**TRY IT:**
Your task is to copy every line of the entries that holds the word "establishment".

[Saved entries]
-*-

(* ===== verification/ProtocolFacts.v ===== *)
(** * What the protocol guarantees

    Consequences of the transition system of [Protocol.v] alone: how often
    a run can open, resolve and close, what follows the end of the stream,
    what precedes a connect, which calls a build without TLS never makes,
    and what is printed of the response.  Together with the refinement
    theorem of [Main.v] they are properties of every run of [main]. *)

From Stdlib Require Import ZArith List Lia.
From Stdlib Require Import Strings.String.
From stdpp Require Import base tactics numbers list.
From S2P Require Import Prelude Monad Config Platform Readiness Protocol.

#[local] Open Scope Z_scope.

(** ** Counters that the phase determines *)

(** The socket was closed. *)
Definition closed (q : phase) : nat :=
  match q with
  | Stopped Finished => 1
  | _ => 0
  end.

(** [socket] was called. *)
Definition opened (q : phase) : nat :=
  match q with
  | Subscribing _ | Ready _ | Resolved _
  | Stopped (ModemError _) | Stopped (ResolveError _) => 0
  | _ => 1
  end.

(** [getaddrinfo] was called. *)
Definition looked_up (q : phase) : nat :=
  match q with
  | Subscribing _ | Ready _ | Stopped (ModemError _) => 0
  | _ => 1
  end.

(** The request was sent, with whatever result. *)
Definition requested (q : phase) : nat :=
  match q with
  | Receiving _ | Printing _ _ | Closing _
  | Failing SendError | Stopped SendError | Stopped (RecvError _)
  | Stopped Finished => 1
  | _ => 0
  end.

(** The entries that exist only in a build with TLS. *)
Definition is_tls_io (e : io) : bool :=
  is_tls_credential_add e || is_setsockopt e.

(** The chunks the log says were received, in order. *)
Definition received_chunks (l : list io) : list (list byte) :=
  omap (fun e => match e with
                 | IoRecv _ _ _ len data => if decide (0 < len) then Some data else None
                 | _ => None
                 end) l.

(** The chunk that has arrived and is not printed yet. *)
Definition pending (q : phase) : list byte :=
  match q with
  | Printing _ data => cstr data
  | _ => []
  end.

(** ** Projections of the calls

    What the protocol leaves out of the log is invisible to every
    projection that ignores diagnostics. *)

Lemma omap_calls {B} (f : io -> option B) (l : list io) :
  (forall e, is_call e = false -> f e = None) -> omap f (calls l) = omap f l.
Proof.
  intros Hf. apply omap_filter. intros e He. apply Hf.
  now destruct (is_call e).
Qed.

Lemma count_io_calls (p : io -> bool) (l : list io) :
  (forall e, p e = true -> is_call e = true) ->
  count_io p (calls l) = count_io p l.
Proof.
  intros Hp. unfold count_io, calls. rewrite list_filter_filter.
  f_equal. apply list_filter_iff. intros e. split; [tauto | auto].
Qed.

Lemma printed_body_calls (l : list io) : printed_body (calls l) = printed_body l.
Proof.
  unfold printed_body. f_equal. apply omap_calls.
  intros []; try done. simpl. now destruct args as [|[] []].
Qed.

Lemma received_chunks_calls (l : list io) :
  received_chunks (calls l) = received_chunks l.
Proof. apply omap_calls. now intros []. Qed.

Lemma Forall_calls (P : io -> Prop) (l : list io) :
  (forall e, is_call e = false -> P e) -> Forall P (calls l) -> Forall P l.
Proof.
  intros HP. rewrite !Forall_forall. intros H e He.
  destruct (is_call e) eqn:Hc; [|auto].
  apply H. unfold calls. now apply list_elem_of_filter.
Qed.

Lemma elem_of_calls (e : io) (l : list io) :
  is_call e = true -> e ∈ l -> e ∈ calls l.
Proof. intros Hc He. unfold calls. now apply list_elem_of_filter. Qed.

Section Facts.
Context {codes : NetEventCodes} {consts : SocketConsts}.
Variable tls : bool.
Implicit Types (q : phase) (e : io) (l k : list io).

(** Solve a goal about one step by going through the rules. *)
Ltac by_rules H :=
  step_inv H; simpl in *; try congruence; try reflexivity; try lia;
  try match goal with
      | Hw : outcome_of_stop ?why = Exited 1 |- _ =>
        destruct why; simpl in *; congruence
      end.

Lemma step_closed q1 e q2 :
  step tls q1 e q2 -> closed q2 = (closed q1 + if is_close e then 1 else 0)%nat.
Proof. intros H. by_rules H. Qed.

Lemma step_opened q1 e q2 :
  step tls q1 e q2 -> opened q2 = (opened q1 + if is_socket e then 1 else 0)%nat.
Proof. intros H. by_rules H. Qed.

Lemma step_looked_up q1 e q2 :
  step tls q1 e q2 ->
  looked_up q2 = (looked_up q1 + if is_getaddrinfo e then 1 else 0)%nat.
Proof. intros H. by_rules H. Qed.

Lemma step_requested q1 e q2 :
  step tls q1 e q2 ->
  requested q2 = (requested q1 + if is_send e then 1 else 0)%nat.
Proof. intros H. by_rules H. Qed.

(** A run closes the socket exactly when it finishes, and then once. *)
Lemma run_closed l q : run tls l q -> count_io is_close l = closed q.
Proof. intros H. now rewrite (trace_count tls is_close closed _ _ _ step_closed H). Qed.

Lemma run_opened l q : run tls l q -> count_io is_socket l = opened q.
Proof. intros H. now rewrite (trace_count tls is_socket opened _ _ _ step_opened H). Qed.

Lemma run_looked_up l q : run tls l q -> count_io is_getaddrinfo l = looked_up q.
Proof.
  intros H.
  now rewrite (trace_count tls is_getaddrinfo looked_up _ _ _ step_looked_up H).
Qed.

Lemma run_requested l q : run tls l q -> count_io is_send l = requested q.
Proof.
  intros H. now rewrite (trace_count tls is_send requested _ _ _ step_requested H).
Qed.

(** ** Failures before the connection *)

(** A modem that does not come up ends the run. *)
Lemma run_modem_error l q st :
  run tls l q -> IoModemReset st ∈ l -> st <> 0 -> q = Stopped (ModemError st).
Proof.
  intros H He Hst. apply (trace_stops_at tls (Subscribing []) l q (IoModemReset st)); try done.
  intros q1 q2 Hs. now step_inv Hs.
Qed.

(** So does a resolution that reports an error. *)
Lemma run_resolve_error l q host port h st res :
  run tls l q -> IoGetaddrinfo host port h st res ∈ l -> st <> 0 ->
  q = Stopped (ResolveError st).
Proof.
  intros H He Hst.
  apply (trace_stops_at tls (Subscribing []) l q
           (IoGetaddrinfo host port h st res)); try done.
  intros q1 q2 Hs. now step_inv Hs.
Qed.

(** ** A build without TLS *)

Lemma step_no_tls q1 e q2 : ~ tls -> step tls q1 e q2 -> is_tls_io e = false.
Proof. intros Htls H. by_rules H. Qed.

Lemma trace_no_tls q0 k q :
  ~ tls -> trace tls q0 k q -> Forall (fun e => is_tls_io e = false) k.
Proof. intros Htls. apply trace_Forall. intros q1 e q2. now apply step_no_tls. Qed.

(** ** The end of the stream *)

Lemma trace_cons_inv q0 e k q :
  trace tls q0 (e :: k) q -> exists q1, step tls q0 e q1 /\ trace tls q1 k q.
Proof.
  intros (q1 & q2 & H0 & Hs & Ht)%(trace_elem_inv tls q0 []).
  inversion H0 as [|l ? ? ? ? ? E]; [subst; eauto | now destruct l].
Qed.

(** After the end of the stream there is the close and nothing else. *)
Lemma trace_closing sock k q :
  trace tls (Closing sock) k q -> k = [] \/ exists r, k = [IoClose sock r].
Proof.
  destruct k as [|e k]; [now left|]. right.
  apply trace_cons_inv in H as (q1 & Hs & Ht). step_inv Hs.
  apply trace_stopped in Ht as [-> _]. eauto.
Qed.

(** A receive that returned zero was the last one. *)
Lemma trace_end_of_stream q0 k1 sock cap flags data k2 q :
  trace tls q0 (k1 ++ IoRecv sock cap flags 0 data :: k2) q ->
  k2 = [] \/ exists r, k2 = [IoClose sock r].
Proof.
  intros (q1 & q2 & _ & Hs & Ht)%trace_elem_inv.
  apply (trace_closing sock _ q). step_inv Hs; try lia; try exact Ht.
  destruct data; [congruence | discriminate].
Qed.

(** ** The response *)

Lemma received_chunks_app l k :
  received_chunks (l ++ k) = (received_chunks l ++ received_chunks k)%list.
Proof. apply omap_app. Qed.

(** What has been printed and what is about to be is what was received,
    each chunk up to its first NUL. *)
Lemma trace_printed q0 k q :
  pending q0 = [] -> trace tls q0 k q ->
  (printed_body k ++ pending q)%list = concat (cstr <$> received_chunks k).
Proof.
  intros H0. apply (trace_invariant tls
    (fun q k => (printed_body k ++ pending q)%list =
                concat (cstr <$> received_chunks k))); [now rewrite H0|].
  intros q1 l e q2 _ IH Hs.
  rewrite printed_body_app, received_chunks_app, fmap_app, concat_app, <- IH.
  step_inv Hs; simpl; rewrite ?app_nil_r; try reflexivity.
  - rewrite decide_True; [simpl; now rewrite app_nil_r|]. destruct data; [done|].
    simpl length. lia.
  - rewrite decide_False by lia. simpl. now rewrite app_nil_r.
  - unfold printed_body at 2. simpl. now rewrite app_nil_r.
Qed.

(** ** What precedes a connect *)

Definition credential_call (r : Z) : io :=
  IoTlsCredentialAdd CA_CERTIFICATE_TAG TLS_CREDENTIAL_CA_CERTIFICATE
    ca_certificate (length ca_certificate) r.

Definition tag_list_call (sock r : Z) : io :=
  IoSetsockopt sock SOL_TLS TLS_SEC_TAG_LIST (OptTags [CA_CERTIFICATE_TAG]) 4 r.

Definition hostname_call (sock r : Z) : io :=
  IoSetsockopt sock SOL_TLS TLS_HOSTNAME (OptBytes (literal HTTP_HOST))
    (c_sizeof HTTP_HOST) r.

(** The calls between the wait and the connect: the resolution, the
    socket, and in a build with TLS the two options. *)
Definition establishment (h : addrinfo_hints) (a : addrinfo)
    (rest : list addrinfo) (sock r1 r2 : Z) : list io :=
  [IoGetaddrinfo HTTP_HOST (HTTP_PORT tls) h 0 (a :: rest);
   IoSocket (ai_family a) (ai_socktype a)
     (if tls then IPPROTO_TLS_1_2 else ai_protocol a) sock]
  ++ (if tls then [tag_list_call sock r1; hostname_call sock r2] else []).

(** The last step of a run that is past its first phase. *)
Lemma run_snoc_inv l q :
  run tls l q -> q <> Subscribing [] ->
  exists l' q1 e, l = l' ++ [e] /\ run tls l' q1 /\ step tls q1 e q.
Proof. intros H Hq. inversion H; subst; [done | eauto 6]. Qed.

(** Invert the last step of a run that ends in the given phase. *)
Ltac last_step H :=
  let Hs := fresh "Hs" in
  apply run_snoc_inv in H as (? & ? & ? & -> & H & Hs); [|done];
  step_inv Hs.

Lemma run_socket a sock l :
  run tls l (Created a sock 0) ->
  exists l' h rest,
    l = l' ++ [IoGetaddrinfo HTTP_HOST (HTTP_PORT tls) h 0 (a :: rest);
               IoSocket (ai_family a) (ai_socktype a)
                 (if tls then IPPROTO_TLS_1_2 else ai_protocol a) sock] /\
    sock <> -1 /\ hint_family h = AF_INET /\ hint_socktype h = SOCK_STREAM /\
    run tls l' (Ready tls).
Proof.
  intros H. last_step H. last_step H.
  eexists _, _, _. rewrite <- app_assoc. split_and!; done.
Qed.

Lemma run_options a sock l :
  run tls l (Created a sock 2) ->
  exists l' r1 r2,
    l = l' ++ [tag_list_call sock r1; hostname_call sock r2] /\
    r1 <> -1 /\ r2 <> -1 /\ run tls l' (Created a sock 0).
Proof.
  intros H. last_step H. last_step H.
  eexists _, _, _. rewrite <- app_assoc. split_and!; done.
Qed.

Lemma run_provisioned l :
  run tls l (Ready true) ->
  exists l' r, l = l' ++ [credential_call r] /\ run tls l' (Ready false).
Proof.
  intros H. apply run_snoc_inv in H as (l' & q1 & e & -> & H & Hs); [|done].
  step_inv Hs. eauto.
Qed.

(** The phase in which a connect is made. *)
Lemma run_connect l1 sock addr len r l2 q :
  run tls (l1 ++ IoConnect sock addr len r :: l2) q ->
  exists a, addr = ai_addr a /\ len = ai_addrlen a /\
    run tls l1 (Created a sock (if tls then 2 else 0)%nat).
Proof.
  intros (q1 & q2 & H1 & Hs & _)%trace_elem_inv. step_inv Hs; eauto.
Qed.

(** A connect is made to the first address the resolver gave, on the
    socket opened for that address, which in a build with TLS was given
    both options with success, after the credential was installed. *)
Lemma run_before_connect l1 sock addr len r l2 q :
  run tls (l1 ++ IoConnect sock addr len r :: l2) q ->
  exists l' h a rest r1 r2,
    l1 = l' ++ establishment h a rest sock r1 r2 /\
    addr = ai_addr a /\ len = ai_addrlen a /\ sock <> -1 /\
    run tls l' (Ready tls) /\
    (tls -> r1 <> -1 /\ r2 <> -1 /\
       exists l'' r0, l' = l'' ++ [credential_call r0]).
Proof.
  intros (a & -> & -> & H)%run_connect. unfold establishment.
  destruct (decide (Is_true tls)) as [Htls|Htls].
  - replace (if tls then 2 else 0)%nat with 2%nat in H by now destruct tls.
    apply run_options in H as (l' & r1 & r2 & -> & Hr1 & Hr2 & H).
    apply run_socket in H as (l'' & h & rest & -> & Hsock & _ & _ & H).
    exists l'', h, a, rest, r1, r2. rewrite <- app_assoc.
    split_and!; try done; [now destruct tls|]. intros _. split_and!; try done.
    replace (Ready tls) with (Ready true) in H by now destruct tls.
    apply run_provisioned in H as (l3 & r0 & -> & _); eauto.
  - replace (if tls then 2 else 0)%nat with 0%nat in H
      by (destruct tls; simpl in *; [tauto | done]).
    apply run_socket in H as (l'' & h & rest & -> & Hsock & _ & _ & H).
    exists l'', h, a, rest, 0, 0.
    split_and!; try done.
    destruct tls; simpl in *; [tauto | reflexivity].
Qed.

(** The request is sent on the socket that was connected, right after the
    connect, and it is the bytes of [REQUEST]. *)
Lemma run_send l1 sock data flags r l2 q :
  run tls (l1 ++ IoSend sock data flags r :: l2) q ->
  data = bytes_of REQUEST /\ flags = 0 /\
  exists l' a r', l1 = l' ++ [IoConnect sock (ai_addr a) (ai_addrlen a) r'] /\
    r' <> -1.
Proof.
  intros (q1 & q2 & H1 & Hs & _)%trace_elem_inv.
  assert (data = bytes_of REQUEST /\ flags = 0 /\ q1 = Connected sock)
    as (-> & -> & ->) by (step_inv Hs; done).
  split_and!; try reflexivity. last_step H1. eauto.
Qed.

End Facts.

-*-

**EXPECTED ANSWER:**
Definition establishment (h : addrinfo_hints) (a : addrinfo)
    l1 = l' ++ establishment h a rest sock r1 r2 /\
  intros (a & -> & -> & H)%run_connect. unfold establishment.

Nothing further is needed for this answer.